- [Work task] Transcribe the records word for word, beginning with the first line and ending with the line that contains "Context (genesis_of : string -> string -> GenesisFile)."; include nothing else.

- [Provided entries]
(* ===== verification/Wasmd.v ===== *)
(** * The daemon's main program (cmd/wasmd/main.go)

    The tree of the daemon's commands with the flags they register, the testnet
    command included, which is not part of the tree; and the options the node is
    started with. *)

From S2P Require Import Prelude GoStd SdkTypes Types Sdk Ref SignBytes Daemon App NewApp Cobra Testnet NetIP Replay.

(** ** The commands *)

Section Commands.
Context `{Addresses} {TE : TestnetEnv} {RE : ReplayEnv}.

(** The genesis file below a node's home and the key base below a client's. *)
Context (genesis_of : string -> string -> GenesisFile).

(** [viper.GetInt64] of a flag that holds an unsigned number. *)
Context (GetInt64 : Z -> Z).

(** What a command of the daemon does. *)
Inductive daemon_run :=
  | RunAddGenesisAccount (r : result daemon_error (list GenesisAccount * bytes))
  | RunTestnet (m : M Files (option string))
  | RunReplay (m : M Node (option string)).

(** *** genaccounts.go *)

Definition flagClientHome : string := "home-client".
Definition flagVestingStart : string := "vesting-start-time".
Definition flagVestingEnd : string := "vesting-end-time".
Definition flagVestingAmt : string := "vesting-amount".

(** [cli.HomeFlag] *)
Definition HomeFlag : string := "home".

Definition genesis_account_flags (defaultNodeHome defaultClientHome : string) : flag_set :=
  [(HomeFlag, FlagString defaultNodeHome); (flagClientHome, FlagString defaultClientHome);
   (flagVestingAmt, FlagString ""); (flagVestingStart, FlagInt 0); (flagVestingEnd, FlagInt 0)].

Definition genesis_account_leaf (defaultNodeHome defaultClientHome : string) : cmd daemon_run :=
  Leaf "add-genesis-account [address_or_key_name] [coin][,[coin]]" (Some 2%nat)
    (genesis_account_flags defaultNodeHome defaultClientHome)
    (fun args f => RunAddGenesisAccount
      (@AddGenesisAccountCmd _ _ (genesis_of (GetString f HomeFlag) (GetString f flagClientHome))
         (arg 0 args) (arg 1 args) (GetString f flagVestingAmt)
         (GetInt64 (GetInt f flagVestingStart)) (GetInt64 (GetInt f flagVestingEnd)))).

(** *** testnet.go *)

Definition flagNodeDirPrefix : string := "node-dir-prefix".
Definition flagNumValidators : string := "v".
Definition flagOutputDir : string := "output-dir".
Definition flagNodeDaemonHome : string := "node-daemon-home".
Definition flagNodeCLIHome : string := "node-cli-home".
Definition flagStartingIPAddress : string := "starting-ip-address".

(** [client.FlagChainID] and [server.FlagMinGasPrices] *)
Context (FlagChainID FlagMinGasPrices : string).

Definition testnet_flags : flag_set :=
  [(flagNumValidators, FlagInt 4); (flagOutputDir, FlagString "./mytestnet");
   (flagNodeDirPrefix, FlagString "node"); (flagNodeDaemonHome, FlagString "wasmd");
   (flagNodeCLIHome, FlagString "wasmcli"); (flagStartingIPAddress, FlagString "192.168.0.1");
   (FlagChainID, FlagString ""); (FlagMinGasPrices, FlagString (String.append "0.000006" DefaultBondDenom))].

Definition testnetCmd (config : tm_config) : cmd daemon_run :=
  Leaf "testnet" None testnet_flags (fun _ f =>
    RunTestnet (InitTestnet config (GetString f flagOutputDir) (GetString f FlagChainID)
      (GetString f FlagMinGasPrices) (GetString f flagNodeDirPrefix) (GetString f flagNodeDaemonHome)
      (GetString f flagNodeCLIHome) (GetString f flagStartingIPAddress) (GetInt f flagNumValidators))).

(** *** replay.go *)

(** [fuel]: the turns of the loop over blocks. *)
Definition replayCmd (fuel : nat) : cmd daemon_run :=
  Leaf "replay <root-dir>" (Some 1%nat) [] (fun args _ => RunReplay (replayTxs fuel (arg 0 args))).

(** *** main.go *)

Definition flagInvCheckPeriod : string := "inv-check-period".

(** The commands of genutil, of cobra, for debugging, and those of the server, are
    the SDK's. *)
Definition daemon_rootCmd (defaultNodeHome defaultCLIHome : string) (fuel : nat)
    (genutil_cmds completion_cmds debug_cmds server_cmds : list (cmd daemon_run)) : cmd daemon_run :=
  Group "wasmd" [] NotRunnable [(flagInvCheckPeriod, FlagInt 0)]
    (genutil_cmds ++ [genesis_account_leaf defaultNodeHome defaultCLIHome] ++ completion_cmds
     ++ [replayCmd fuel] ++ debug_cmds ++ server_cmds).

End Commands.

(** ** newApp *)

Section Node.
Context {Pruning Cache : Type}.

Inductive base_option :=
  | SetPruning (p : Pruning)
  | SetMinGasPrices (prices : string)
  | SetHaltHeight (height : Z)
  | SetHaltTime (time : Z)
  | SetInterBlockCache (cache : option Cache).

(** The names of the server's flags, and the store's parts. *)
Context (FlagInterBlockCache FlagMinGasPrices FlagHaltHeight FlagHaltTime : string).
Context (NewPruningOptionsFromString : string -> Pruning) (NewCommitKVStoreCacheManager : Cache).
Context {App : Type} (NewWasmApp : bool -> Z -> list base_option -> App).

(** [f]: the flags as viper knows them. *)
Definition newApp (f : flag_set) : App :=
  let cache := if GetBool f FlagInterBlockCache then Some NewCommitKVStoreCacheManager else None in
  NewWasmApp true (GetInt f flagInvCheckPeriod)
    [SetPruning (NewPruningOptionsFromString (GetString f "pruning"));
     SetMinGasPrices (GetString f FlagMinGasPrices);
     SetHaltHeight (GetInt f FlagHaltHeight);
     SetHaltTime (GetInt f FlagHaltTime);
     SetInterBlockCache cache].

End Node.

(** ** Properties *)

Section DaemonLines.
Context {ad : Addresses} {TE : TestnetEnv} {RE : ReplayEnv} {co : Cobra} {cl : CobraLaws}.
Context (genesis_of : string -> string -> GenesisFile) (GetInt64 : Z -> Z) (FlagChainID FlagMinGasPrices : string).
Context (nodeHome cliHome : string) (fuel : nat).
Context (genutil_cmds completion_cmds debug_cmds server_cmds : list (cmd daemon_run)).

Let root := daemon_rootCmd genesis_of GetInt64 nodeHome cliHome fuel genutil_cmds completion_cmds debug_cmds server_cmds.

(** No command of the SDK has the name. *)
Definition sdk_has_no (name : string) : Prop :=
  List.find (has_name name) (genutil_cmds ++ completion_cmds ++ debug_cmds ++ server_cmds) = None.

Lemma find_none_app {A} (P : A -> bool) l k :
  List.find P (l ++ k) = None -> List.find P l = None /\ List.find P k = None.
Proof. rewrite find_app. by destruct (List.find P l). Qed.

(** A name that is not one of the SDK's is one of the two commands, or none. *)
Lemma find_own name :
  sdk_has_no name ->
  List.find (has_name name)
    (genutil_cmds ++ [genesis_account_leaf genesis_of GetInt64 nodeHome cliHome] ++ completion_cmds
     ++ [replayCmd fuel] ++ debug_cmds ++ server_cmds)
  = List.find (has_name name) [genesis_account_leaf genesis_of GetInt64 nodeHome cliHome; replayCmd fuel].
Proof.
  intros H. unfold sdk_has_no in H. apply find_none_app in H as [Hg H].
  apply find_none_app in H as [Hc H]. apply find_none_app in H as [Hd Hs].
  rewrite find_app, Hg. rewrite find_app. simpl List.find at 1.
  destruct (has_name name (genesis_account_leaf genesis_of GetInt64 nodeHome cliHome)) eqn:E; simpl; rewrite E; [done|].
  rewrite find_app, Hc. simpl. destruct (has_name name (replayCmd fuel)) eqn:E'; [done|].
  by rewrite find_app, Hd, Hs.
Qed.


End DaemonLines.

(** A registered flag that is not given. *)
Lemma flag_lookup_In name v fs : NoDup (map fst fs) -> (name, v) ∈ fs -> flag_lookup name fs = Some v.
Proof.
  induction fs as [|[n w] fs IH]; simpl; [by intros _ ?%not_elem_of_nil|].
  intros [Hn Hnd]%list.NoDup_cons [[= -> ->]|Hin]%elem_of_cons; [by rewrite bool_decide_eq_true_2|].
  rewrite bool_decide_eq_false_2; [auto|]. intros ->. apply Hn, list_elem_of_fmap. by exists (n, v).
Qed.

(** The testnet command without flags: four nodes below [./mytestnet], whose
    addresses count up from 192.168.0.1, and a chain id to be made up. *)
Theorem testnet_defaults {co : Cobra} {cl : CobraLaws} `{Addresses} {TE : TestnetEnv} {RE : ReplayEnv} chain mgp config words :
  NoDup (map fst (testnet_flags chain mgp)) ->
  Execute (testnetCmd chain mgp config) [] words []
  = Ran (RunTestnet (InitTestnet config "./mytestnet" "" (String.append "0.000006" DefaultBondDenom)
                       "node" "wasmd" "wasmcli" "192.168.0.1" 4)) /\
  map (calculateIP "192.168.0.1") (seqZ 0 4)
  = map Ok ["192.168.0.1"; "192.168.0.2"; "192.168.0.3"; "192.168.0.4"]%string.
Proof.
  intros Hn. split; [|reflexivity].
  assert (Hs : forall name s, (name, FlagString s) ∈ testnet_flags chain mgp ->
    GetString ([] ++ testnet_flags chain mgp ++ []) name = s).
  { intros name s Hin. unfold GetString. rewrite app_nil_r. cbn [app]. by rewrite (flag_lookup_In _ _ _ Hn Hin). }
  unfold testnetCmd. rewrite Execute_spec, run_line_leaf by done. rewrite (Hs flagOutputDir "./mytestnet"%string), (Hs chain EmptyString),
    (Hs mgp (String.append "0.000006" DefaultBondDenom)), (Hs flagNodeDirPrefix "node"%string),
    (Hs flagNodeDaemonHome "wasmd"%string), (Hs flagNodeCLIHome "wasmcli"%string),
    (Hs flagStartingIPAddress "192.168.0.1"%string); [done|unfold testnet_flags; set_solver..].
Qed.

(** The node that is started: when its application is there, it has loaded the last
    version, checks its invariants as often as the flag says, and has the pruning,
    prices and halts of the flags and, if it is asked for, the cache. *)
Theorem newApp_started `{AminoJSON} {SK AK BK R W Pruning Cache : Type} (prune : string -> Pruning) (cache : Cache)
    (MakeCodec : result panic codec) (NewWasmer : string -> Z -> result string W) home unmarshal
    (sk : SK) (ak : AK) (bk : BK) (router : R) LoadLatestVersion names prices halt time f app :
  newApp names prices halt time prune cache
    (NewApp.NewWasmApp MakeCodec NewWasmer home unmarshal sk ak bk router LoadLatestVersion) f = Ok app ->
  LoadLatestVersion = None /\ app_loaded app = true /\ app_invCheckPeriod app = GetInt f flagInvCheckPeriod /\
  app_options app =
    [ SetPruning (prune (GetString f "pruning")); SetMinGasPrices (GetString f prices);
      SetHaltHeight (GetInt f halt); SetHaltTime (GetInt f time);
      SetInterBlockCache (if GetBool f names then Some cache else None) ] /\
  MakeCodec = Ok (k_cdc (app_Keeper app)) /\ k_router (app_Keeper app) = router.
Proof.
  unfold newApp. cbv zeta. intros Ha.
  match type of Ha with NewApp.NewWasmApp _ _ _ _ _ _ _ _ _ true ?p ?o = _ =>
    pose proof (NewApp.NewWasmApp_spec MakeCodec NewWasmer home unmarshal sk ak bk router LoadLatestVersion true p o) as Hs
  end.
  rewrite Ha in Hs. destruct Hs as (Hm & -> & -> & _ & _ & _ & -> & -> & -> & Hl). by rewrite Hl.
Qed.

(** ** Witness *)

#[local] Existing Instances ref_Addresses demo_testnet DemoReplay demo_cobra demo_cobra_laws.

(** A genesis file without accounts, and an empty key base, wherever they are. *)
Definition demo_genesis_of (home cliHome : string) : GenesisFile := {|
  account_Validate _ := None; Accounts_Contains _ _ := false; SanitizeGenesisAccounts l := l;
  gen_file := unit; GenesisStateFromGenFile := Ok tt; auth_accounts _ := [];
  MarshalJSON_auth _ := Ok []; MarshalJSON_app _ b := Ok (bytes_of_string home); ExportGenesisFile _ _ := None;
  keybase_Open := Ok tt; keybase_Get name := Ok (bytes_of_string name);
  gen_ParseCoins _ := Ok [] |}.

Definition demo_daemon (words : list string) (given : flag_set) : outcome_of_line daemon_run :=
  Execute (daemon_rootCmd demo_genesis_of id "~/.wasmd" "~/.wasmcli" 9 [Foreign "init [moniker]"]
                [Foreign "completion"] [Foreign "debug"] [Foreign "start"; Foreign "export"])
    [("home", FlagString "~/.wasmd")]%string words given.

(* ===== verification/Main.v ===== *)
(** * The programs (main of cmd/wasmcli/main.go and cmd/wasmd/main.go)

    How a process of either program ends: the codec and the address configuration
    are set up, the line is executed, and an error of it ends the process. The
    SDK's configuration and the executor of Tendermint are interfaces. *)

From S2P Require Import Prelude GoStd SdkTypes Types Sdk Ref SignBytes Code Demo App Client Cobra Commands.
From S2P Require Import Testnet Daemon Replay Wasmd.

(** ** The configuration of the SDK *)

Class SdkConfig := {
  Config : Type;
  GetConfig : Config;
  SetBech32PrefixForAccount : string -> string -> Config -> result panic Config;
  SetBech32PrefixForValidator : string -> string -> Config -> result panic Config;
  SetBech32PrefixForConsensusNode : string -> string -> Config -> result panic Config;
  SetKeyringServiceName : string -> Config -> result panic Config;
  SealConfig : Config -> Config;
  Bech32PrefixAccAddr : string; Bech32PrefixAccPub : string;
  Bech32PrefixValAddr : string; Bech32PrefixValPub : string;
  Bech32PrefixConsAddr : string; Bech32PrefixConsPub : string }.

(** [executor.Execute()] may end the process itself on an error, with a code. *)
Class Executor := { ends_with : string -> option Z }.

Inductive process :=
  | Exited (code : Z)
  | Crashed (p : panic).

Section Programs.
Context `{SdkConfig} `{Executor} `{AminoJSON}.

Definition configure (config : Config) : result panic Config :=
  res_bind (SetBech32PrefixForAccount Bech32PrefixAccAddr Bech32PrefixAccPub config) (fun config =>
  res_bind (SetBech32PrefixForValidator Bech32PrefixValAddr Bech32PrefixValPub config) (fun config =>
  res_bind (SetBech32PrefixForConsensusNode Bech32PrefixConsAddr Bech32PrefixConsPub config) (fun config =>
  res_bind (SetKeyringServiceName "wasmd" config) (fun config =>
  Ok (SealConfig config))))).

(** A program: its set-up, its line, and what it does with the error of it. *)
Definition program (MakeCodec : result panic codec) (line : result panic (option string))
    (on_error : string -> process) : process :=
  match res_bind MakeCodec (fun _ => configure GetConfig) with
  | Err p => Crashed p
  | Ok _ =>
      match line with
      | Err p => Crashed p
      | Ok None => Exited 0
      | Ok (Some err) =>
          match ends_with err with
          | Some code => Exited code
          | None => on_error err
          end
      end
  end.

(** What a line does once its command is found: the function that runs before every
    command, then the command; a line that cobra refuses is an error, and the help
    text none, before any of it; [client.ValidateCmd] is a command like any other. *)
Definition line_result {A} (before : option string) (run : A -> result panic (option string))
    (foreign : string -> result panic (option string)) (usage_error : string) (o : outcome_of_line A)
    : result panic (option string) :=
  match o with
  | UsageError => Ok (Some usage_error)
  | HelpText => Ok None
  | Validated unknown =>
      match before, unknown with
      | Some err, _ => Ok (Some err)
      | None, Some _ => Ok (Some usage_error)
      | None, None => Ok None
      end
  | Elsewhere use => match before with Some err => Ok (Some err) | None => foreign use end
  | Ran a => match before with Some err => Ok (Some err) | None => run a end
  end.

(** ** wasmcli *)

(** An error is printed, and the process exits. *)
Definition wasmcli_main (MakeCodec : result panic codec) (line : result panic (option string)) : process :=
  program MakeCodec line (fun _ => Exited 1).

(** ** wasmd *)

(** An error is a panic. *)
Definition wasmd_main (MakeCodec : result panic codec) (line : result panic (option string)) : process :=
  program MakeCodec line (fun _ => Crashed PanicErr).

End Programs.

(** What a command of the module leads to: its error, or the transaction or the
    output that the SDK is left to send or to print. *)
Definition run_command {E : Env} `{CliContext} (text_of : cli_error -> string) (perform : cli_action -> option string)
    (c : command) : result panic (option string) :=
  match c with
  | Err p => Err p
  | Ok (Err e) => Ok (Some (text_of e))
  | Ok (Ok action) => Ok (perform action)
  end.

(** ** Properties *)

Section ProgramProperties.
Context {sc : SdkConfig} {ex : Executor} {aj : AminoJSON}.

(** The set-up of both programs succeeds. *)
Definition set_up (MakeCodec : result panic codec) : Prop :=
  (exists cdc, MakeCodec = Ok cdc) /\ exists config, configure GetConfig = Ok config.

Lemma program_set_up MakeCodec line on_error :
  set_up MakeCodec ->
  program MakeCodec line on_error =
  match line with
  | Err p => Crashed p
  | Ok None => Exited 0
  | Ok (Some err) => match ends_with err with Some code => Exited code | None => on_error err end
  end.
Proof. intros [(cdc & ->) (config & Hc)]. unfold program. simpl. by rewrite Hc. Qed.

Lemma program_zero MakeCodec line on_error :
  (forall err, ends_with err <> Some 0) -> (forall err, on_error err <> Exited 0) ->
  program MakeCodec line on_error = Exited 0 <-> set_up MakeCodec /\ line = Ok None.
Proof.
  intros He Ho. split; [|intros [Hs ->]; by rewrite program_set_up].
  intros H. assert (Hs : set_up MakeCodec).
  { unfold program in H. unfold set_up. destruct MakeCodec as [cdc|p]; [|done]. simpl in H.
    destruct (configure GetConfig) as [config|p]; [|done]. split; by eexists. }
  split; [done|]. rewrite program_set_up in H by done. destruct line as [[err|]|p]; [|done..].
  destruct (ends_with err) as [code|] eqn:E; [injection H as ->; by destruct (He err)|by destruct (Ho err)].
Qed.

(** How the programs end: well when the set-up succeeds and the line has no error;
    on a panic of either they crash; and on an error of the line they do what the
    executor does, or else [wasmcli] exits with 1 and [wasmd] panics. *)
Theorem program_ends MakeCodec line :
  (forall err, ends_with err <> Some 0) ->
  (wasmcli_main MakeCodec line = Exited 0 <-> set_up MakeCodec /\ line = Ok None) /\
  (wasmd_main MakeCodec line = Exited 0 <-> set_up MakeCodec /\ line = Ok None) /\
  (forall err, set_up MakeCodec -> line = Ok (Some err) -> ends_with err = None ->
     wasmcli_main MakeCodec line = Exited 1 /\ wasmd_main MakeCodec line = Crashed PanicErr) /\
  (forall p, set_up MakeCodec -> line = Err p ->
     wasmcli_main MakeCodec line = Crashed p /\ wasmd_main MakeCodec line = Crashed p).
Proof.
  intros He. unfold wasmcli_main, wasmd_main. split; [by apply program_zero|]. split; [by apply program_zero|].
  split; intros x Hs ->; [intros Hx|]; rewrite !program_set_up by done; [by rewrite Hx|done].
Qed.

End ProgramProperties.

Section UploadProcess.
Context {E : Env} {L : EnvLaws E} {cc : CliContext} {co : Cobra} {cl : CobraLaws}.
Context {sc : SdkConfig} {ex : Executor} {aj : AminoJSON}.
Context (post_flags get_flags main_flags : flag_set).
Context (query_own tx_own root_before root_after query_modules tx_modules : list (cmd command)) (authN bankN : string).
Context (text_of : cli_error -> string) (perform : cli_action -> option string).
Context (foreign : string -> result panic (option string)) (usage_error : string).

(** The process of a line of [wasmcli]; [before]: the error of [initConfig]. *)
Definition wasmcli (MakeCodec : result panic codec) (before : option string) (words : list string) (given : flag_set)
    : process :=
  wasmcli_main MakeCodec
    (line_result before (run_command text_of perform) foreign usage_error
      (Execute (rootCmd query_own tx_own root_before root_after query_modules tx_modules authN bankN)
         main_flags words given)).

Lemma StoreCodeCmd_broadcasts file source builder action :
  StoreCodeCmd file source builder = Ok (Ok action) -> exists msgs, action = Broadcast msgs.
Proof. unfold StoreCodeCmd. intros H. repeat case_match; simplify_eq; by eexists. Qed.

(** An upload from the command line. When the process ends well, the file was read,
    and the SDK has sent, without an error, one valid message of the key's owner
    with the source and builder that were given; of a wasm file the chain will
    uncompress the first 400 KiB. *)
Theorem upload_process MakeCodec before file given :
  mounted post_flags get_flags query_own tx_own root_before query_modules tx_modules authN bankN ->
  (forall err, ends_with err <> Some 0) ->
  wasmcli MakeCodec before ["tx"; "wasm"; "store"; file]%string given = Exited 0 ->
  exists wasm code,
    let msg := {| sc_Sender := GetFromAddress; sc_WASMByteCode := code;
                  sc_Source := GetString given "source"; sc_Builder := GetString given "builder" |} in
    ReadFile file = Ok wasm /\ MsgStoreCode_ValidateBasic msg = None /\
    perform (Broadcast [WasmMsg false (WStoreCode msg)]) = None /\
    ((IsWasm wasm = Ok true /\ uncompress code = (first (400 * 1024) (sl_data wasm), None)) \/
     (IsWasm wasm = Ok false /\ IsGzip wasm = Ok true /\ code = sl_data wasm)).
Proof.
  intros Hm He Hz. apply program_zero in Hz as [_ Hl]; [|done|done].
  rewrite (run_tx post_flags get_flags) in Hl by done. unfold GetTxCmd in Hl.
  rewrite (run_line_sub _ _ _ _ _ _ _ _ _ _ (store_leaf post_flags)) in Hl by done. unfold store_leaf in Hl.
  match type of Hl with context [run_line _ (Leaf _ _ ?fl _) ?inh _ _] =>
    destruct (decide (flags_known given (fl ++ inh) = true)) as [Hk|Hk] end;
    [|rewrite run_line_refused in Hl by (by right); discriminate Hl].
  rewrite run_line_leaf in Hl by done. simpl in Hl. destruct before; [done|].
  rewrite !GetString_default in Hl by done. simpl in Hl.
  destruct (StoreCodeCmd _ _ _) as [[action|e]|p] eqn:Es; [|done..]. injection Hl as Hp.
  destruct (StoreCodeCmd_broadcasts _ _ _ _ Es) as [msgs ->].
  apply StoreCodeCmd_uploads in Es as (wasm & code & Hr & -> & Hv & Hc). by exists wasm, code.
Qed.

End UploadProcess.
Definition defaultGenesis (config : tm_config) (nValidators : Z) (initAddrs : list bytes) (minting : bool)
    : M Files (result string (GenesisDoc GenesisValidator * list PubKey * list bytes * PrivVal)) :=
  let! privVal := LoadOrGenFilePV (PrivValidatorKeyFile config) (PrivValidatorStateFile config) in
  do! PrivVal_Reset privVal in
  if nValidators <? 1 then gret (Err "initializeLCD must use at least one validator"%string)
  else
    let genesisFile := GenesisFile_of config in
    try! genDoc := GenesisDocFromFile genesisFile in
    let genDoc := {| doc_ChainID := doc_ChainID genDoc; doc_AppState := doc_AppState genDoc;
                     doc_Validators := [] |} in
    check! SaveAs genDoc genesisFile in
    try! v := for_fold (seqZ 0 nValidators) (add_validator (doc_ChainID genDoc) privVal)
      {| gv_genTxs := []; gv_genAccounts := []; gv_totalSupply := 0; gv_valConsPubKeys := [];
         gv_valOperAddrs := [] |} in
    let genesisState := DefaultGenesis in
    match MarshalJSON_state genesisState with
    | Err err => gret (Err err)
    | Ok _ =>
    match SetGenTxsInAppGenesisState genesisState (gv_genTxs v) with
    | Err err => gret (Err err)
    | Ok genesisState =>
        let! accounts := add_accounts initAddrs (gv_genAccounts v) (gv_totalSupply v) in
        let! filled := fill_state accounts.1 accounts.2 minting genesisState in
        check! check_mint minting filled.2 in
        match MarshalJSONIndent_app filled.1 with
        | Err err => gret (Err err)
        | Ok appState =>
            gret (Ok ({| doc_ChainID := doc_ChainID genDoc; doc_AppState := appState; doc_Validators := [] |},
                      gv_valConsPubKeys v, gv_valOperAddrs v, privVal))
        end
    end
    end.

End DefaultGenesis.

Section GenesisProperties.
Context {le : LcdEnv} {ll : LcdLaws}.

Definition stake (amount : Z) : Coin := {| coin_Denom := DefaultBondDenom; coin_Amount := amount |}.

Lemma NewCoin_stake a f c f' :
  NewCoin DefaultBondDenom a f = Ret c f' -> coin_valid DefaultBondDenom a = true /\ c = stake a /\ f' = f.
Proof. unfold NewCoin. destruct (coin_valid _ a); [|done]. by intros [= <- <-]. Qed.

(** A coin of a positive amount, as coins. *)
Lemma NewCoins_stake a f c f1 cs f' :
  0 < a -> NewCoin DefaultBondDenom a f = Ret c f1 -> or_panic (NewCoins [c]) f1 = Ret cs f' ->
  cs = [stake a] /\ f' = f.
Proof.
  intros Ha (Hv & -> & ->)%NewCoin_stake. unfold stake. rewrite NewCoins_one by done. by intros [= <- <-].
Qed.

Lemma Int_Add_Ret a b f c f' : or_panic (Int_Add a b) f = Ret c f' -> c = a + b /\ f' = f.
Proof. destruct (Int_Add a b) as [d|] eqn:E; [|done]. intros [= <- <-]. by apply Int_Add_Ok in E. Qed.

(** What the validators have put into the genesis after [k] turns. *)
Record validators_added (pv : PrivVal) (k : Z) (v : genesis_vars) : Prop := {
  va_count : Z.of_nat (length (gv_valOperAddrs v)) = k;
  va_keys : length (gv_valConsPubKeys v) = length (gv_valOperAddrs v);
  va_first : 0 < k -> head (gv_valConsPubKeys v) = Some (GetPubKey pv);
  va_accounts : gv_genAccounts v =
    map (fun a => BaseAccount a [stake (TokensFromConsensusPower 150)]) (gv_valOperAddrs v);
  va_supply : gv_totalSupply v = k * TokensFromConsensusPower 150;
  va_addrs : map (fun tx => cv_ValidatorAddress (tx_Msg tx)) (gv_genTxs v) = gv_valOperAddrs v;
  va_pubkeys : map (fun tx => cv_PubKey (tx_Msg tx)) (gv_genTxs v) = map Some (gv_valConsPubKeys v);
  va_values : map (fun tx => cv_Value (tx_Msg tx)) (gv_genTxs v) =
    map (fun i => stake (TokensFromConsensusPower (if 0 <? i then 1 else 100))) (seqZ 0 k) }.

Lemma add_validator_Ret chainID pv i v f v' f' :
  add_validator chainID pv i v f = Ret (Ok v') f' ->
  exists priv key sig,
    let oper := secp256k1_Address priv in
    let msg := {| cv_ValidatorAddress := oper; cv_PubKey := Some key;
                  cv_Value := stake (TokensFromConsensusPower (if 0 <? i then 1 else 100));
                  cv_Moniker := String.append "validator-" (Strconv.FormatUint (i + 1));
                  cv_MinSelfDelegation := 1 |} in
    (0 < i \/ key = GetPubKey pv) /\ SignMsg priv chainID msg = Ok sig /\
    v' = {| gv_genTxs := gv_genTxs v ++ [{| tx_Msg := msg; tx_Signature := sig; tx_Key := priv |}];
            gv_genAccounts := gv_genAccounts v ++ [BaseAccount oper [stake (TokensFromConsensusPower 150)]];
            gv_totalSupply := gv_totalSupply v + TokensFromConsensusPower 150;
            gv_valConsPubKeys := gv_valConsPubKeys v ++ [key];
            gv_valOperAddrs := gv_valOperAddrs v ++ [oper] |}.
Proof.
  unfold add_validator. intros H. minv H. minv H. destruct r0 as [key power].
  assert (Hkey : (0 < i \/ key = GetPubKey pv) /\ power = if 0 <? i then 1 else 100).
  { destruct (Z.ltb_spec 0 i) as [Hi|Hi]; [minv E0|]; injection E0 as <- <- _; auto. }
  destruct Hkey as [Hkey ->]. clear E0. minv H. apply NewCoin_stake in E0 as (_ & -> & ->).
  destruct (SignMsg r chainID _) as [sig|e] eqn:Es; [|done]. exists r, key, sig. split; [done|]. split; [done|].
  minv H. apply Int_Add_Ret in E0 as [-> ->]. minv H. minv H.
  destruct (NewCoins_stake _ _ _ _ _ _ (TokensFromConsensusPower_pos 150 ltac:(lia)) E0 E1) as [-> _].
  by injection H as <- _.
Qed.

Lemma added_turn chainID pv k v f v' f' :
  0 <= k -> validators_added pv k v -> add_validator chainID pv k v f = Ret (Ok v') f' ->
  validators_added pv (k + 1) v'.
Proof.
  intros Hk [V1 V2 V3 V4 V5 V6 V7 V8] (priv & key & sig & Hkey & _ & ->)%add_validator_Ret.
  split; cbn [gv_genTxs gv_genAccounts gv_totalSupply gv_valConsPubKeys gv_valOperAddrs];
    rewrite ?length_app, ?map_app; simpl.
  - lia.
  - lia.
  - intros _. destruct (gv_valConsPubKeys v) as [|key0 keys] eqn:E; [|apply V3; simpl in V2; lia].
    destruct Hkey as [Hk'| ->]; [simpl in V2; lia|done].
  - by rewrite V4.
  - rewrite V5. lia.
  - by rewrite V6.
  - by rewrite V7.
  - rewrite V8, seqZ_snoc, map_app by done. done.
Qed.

- [Output for this task]
(* ===== verification/Wasmd.v ===== *)
(** * The daemon's main program (cmd/wasmd/main.go)

    The tree of the daemon's commands with the flags they register, the testnet
    command included, which is not part of the tree; and the options the node is
    started with. *)

From S2P Require Import Prelude GoStd SdkTypes Types Sdk Ref SignBytes Daemon App NewApp Cobra Testnet NetIP Replay.

(** ** The commands *)

Section Commands.
Context `{Addresses} {TE : TestnetEnv} {RE : ReplayEnv}.

(** The genesis file below a node's home and the key base below a client's. *)
Context (genesis_of : string -> string -> GenesisFile).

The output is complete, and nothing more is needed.